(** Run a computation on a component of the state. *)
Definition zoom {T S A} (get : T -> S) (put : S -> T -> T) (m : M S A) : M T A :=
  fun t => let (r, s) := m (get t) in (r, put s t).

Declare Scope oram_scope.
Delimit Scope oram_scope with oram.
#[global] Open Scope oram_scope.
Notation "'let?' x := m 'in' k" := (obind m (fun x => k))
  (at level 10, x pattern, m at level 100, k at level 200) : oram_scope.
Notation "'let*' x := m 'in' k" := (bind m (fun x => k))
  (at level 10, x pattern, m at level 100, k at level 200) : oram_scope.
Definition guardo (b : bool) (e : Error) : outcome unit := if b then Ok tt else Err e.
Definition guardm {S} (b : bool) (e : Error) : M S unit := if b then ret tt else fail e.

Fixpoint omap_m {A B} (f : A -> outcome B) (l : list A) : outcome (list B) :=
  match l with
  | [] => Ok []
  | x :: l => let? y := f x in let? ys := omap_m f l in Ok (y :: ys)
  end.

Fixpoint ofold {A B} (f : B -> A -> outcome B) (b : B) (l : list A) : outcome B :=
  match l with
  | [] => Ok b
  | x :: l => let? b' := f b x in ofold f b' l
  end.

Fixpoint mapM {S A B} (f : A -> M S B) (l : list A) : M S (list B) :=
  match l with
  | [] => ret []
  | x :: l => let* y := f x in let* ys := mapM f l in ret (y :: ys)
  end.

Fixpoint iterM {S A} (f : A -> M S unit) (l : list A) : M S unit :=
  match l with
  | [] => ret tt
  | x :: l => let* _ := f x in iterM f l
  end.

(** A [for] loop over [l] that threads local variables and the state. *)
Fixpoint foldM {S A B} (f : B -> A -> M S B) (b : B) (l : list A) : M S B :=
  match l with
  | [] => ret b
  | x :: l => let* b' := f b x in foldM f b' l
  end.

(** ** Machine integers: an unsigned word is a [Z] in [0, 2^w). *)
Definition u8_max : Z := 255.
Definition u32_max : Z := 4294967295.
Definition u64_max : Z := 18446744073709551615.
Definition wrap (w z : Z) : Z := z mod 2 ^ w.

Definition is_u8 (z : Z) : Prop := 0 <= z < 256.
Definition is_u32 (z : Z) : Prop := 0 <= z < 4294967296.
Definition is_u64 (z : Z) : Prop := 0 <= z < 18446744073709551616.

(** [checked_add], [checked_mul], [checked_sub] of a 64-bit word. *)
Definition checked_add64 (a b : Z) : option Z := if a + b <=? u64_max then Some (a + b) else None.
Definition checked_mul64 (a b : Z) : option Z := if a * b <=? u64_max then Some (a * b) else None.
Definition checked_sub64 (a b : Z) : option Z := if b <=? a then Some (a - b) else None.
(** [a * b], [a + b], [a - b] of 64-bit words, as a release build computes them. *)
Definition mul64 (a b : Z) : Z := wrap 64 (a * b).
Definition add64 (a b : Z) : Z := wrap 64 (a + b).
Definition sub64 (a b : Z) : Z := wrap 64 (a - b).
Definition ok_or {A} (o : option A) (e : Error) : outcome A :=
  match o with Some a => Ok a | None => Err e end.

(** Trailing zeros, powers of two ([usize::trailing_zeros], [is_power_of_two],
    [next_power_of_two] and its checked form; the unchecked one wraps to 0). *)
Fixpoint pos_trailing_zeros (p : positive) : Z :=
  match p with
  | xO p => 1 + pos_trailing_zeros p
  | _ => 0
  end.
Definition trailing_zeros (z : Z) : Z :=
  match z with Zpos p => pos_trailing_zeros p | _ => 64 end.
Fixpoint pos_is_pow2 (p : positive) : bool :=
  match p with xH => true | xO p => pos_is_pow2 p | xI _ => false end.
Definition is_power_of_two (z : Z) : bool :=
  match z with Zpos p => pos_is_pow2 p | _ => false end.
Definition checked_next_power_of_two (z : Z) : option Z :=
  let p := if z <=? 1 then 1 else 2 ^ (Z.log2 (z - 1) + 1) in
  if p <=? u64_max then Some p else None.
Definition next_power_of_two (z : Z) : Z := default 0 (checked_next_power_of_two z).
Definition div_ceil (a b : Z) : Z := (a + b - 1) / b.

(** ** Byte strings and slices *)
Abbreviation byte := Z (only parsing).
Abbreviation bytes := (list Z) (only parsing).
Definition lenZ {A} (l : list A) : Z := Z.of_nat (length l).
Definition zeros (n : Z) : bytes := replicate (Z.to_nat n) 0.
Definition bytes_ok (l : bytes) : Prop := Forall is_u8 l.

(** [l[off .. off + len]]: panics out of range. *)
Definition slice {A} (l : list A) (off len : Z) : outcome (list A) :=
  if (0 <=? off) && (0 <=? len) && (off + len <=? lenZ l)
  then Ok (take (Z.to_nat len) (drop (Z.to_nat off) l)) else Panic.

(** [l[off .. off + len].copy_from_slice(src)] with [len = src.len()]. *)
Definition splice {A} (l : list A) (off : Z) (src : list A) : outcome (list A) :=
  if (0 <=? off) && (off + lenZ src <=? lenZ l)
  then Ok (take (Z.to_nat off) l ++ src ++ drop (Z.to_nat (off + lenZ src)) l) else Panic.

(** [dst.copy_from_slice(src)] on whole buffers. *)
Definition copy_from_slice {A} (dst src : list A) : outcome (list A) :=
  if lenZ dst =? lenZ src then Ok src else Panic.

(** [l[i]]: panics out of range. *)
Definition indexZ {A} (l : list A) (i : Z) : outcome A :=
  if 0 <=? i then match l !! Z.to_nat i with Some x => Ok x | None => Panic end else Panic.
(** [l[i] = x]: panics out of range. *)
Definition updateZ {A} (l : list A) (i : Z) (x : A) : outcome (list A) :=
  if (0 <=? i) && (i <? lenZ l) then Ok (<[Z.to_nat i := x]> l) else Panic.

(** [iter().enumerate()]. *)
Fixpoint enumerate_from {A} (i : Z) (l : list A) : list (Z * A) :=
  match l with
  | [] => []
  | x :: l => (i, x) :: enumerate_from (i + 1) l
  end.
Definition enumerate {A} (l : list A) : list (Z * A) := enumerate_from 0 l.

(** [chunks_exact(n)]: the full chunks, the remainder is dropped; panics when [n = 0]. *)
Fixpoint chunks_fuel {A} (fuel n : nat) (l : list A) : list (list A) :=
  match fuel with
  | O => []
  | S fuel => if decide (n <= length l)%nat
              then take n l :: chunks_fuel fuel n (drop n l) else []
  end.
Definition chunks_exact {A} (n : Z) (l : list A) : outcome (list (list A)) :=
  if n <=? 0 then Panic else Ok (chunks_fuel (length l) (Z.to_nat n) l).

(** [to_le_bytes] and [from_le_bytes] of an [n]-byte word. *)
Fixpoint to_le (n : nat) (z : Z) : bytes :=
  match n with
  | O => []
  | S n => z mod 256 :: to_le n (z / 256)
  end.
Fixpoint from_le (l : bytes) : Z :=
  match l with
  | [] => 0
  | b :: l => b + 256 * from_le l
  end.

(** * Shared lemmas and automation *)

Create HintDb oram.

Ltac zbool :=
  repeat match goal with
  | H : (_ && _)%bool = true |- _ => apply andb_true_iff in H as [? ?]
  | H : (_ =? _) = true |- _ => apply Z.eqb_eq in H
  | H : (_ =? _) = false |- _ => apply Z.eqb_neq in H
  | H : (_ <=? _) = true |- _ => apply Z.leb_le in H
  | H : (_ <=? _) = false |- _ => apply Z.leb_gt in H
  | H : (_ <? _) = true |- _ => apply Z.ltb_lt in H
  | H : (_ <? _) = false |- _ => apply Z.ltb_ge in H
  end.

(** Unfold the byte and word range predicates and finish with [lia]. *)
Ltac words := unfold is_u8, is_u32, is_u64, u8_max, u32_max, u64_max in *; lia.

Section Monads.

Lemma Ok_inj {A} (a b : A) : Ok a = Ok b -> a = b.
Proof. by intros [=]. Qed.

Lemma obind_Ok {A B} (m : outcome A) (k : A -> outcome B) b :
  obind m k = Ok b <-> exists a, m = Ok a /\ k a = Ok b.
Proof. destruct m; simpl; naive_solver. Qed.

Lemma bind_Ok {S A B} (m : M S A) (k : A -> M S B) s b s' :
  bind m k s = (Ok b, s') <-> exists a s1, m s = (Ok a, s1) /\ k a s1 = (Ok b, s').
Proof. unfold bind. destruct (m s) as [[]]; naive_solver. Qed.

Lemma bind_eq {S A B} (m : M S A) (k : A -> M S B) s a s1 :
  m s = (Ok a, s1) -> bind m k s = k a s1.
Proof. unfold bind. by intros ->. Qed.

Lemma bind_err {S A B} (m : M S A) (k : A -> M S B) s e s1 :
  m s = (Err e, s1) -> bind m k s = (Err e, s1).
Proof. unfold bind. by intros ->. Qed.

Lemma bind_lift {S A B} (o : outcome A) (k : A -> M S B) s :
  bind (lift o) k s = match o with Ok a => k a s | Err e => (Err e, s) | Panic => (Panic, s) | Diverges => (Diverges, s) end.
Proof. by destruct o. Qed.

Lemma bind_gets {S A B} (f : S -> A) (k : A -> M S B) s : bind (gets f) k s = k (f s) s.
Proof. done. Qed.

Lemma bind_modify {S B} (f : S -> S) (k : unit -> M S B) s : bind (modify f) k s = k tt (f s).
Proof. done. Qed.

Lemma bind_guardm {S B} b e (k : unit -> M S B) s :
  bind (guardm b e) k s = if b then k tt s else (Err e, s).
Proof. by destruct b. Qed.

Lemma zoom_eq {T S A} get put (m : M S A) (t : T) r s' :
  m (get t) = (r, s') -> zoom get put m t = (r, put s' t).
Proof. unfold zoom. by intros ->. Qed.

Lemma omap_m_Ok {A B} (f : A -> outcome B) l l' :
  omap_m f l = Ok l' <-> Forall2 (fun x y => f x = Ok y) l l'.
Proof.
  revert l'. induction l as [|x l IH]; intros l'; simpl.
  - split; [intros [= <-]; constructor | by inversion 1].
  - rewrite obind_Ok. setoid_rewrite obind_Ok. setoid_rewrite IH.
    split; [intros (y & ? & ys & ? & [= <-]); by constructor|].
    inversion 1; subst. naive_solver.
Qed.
■ ■ ■
#### [TASK]
From the entries above, collect every line with the string "destruct" in it.

#### [SOLUTION]
Proof. destruct m; simpl; naive_solver. Qed.
Proof. unfold bind. destruct (m s) as [[]]; naive_solver. Qed.
Proof. by destruct o. Qed.
Proof. by destruct b. Qed.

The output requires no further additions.